Personal information
- Born: 25 November 1899 Hollola, Grand Duchy of Finland, Russian Empire
- Died: 27 August 1967 (aged 67) Kouvola, Finland
- Height: 172 cm (5 ft 8 in)
- Weight: 78–85 kg (172–187 lb)

Sport
- Sport: Greco-Roman wrestling
- Club: HKV, Helsinki HPM, Helsinki

Medal record
Men's Greco-Roman wrestling
Representing Finland
Olympic Games
| Gold medal – first place | 1928 Amsterdam | 75 kg |
| Gold medal – first place | 1932 Los Angeles | 79 kg |
European Championships
| Gold medal – first place | 1930 Stockholm | 79 kg |
| Silver medal – second place | 1925 Mailand | 79 kg |
| Silver medal – second place | 1929 Dortmund | 79 kg |
| Silver medal – second place | 1931 Prague | 79 kg |
| Silver medal – second place | 1933 Helsinki | 87 kg |

= Väinö Kokkinen =

Finnish wrestler (1899–1967)

Väinö Kokkinen (25 November 1899 – 27 August 1967) was a Finnish Greco-Roman wrestler. He won two Olympic gold medals in the middleweight category, in 1928 and 1932, and finished in fourth place in 1936. Between 1925 and 1933 he won one gold and four silver medals at the European championships as well as six national titles (1926, 1929–32 and 1934).
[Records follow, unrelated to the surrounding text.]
(** Cauchy-Schwarz for a sum: [(sum l)^2 <= length l * sum of squares]. *)
Lemma sum_square_le (l : list Q) :
  (sumQ l * sumQ l <= Q_of_nat (length l) * sumQ (map (fun y => y * y) l))%Q.
Proof.
  induction l as [|a l IH].
  - cbn [map sumQ length]. rewrite Q_of_nat_0. lra.
  - cbn [map sumQ length]. rewrite Q_of_nat_S.
    set (s := sumQ l) in *. set (q := sumQ (map (fun y : Q => (y * y)%Q) l)) in *.
    set (k := Q_of_nat (length l)) in *.
    assert (Hq : (0 <= q)%Q).
    { subst q. clear. induction l as [|b l IH]; simpl; [lra|].
      pose proof (sq_nonneg b). lra. }
    destruct l as [|b l'].
    + subst s q k. cbn [map sumQ length]. rewrite Q_of_nat_0. pose proof (sq_nonneg a). lra.
    + assert (Hk : (1 <= k)%Q).
      { subst k. cbn [length]. rewrite Q_of_nat_S. pose proof (Q_of_nat_nonneg (length l')). lra. }
      pose proof (sq_nonneg (k * a - s)) as Hsq.
      assert (Hkx : (0 <= k * (k * a * a - 2 * a * s + q))%Q) by nra.
      assert (Hx : (0 <= k * a * a - 2 * a * s + q)%Q) by nra.
      nra.
Qed.

(** A single deviation from the mean is bounded by the others:
    [n * (x - mean)^2 <= (n - 1) * sum (y - mean)^2]. *)
Lemma deviation_bound (l1 l2 : list Q) (x c : Q) :
  (sumQ (map (fun y => y - c) (l1 ++ x :: l2)) == 0)%Q ->
  (Q_of_nat (length (l1 ++ x :: l2)) * ((x - c) * (x - c)) <=
   (Q_of_nat (length (l1 ++ x :: l2)) - 1) *
     sumQ (map (fun y => (y - c) * (y - c)) (l1 ++ x :: l2)))%Q.
Proof.
  intros H0.
  rewrite (sumQ_map_split (fun y : Q => (y - c)%Q)) in H0.
  rewrite (sumQ_map_split (fun y : Q => ((y - c) * (y - c))%Q)).
  assert (Hlen : length (l1 ++ x :: l2) = S (length (l1 ++ l2))) by (rewrite !length_app; simpl; lia).
  rewrite Hlen, Q_of_nat_S.
  pose proof (sum_square_le (map (fun y : Q => (y - c)%Q) (l1 ++ l2))) as Hcs.
  rewrite map_map, length_map in Hcs.
  set (D := sumQ (map (fun y : Q => (y - c)%Q) (l1 ++ l2))) in *.
  set (Q2 := sumQ (map (fun y : Q => ((y - c) * (y - c))%Q) (l1 ++ l2))) in *.
  set (k := Q_of_nat (length (l1 ++ l2))) in *.
  assert (He : (x - c == - D)%Q) by lra.
  assert (Hee : ((x - c) * (x - c) == D * D)%Q) by (rewrite He; ring).
  nra.
Qed.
Kokkinen was a blacksmith by profession and fought in the Finnish Civil War. He started training in wrestling in 1921, after moving to Helsinki. He retired in 1936 and ran a successful business in the clothing and hospitality industry. In the 1940s he was also a board member of the sports club Helsingin Jyry.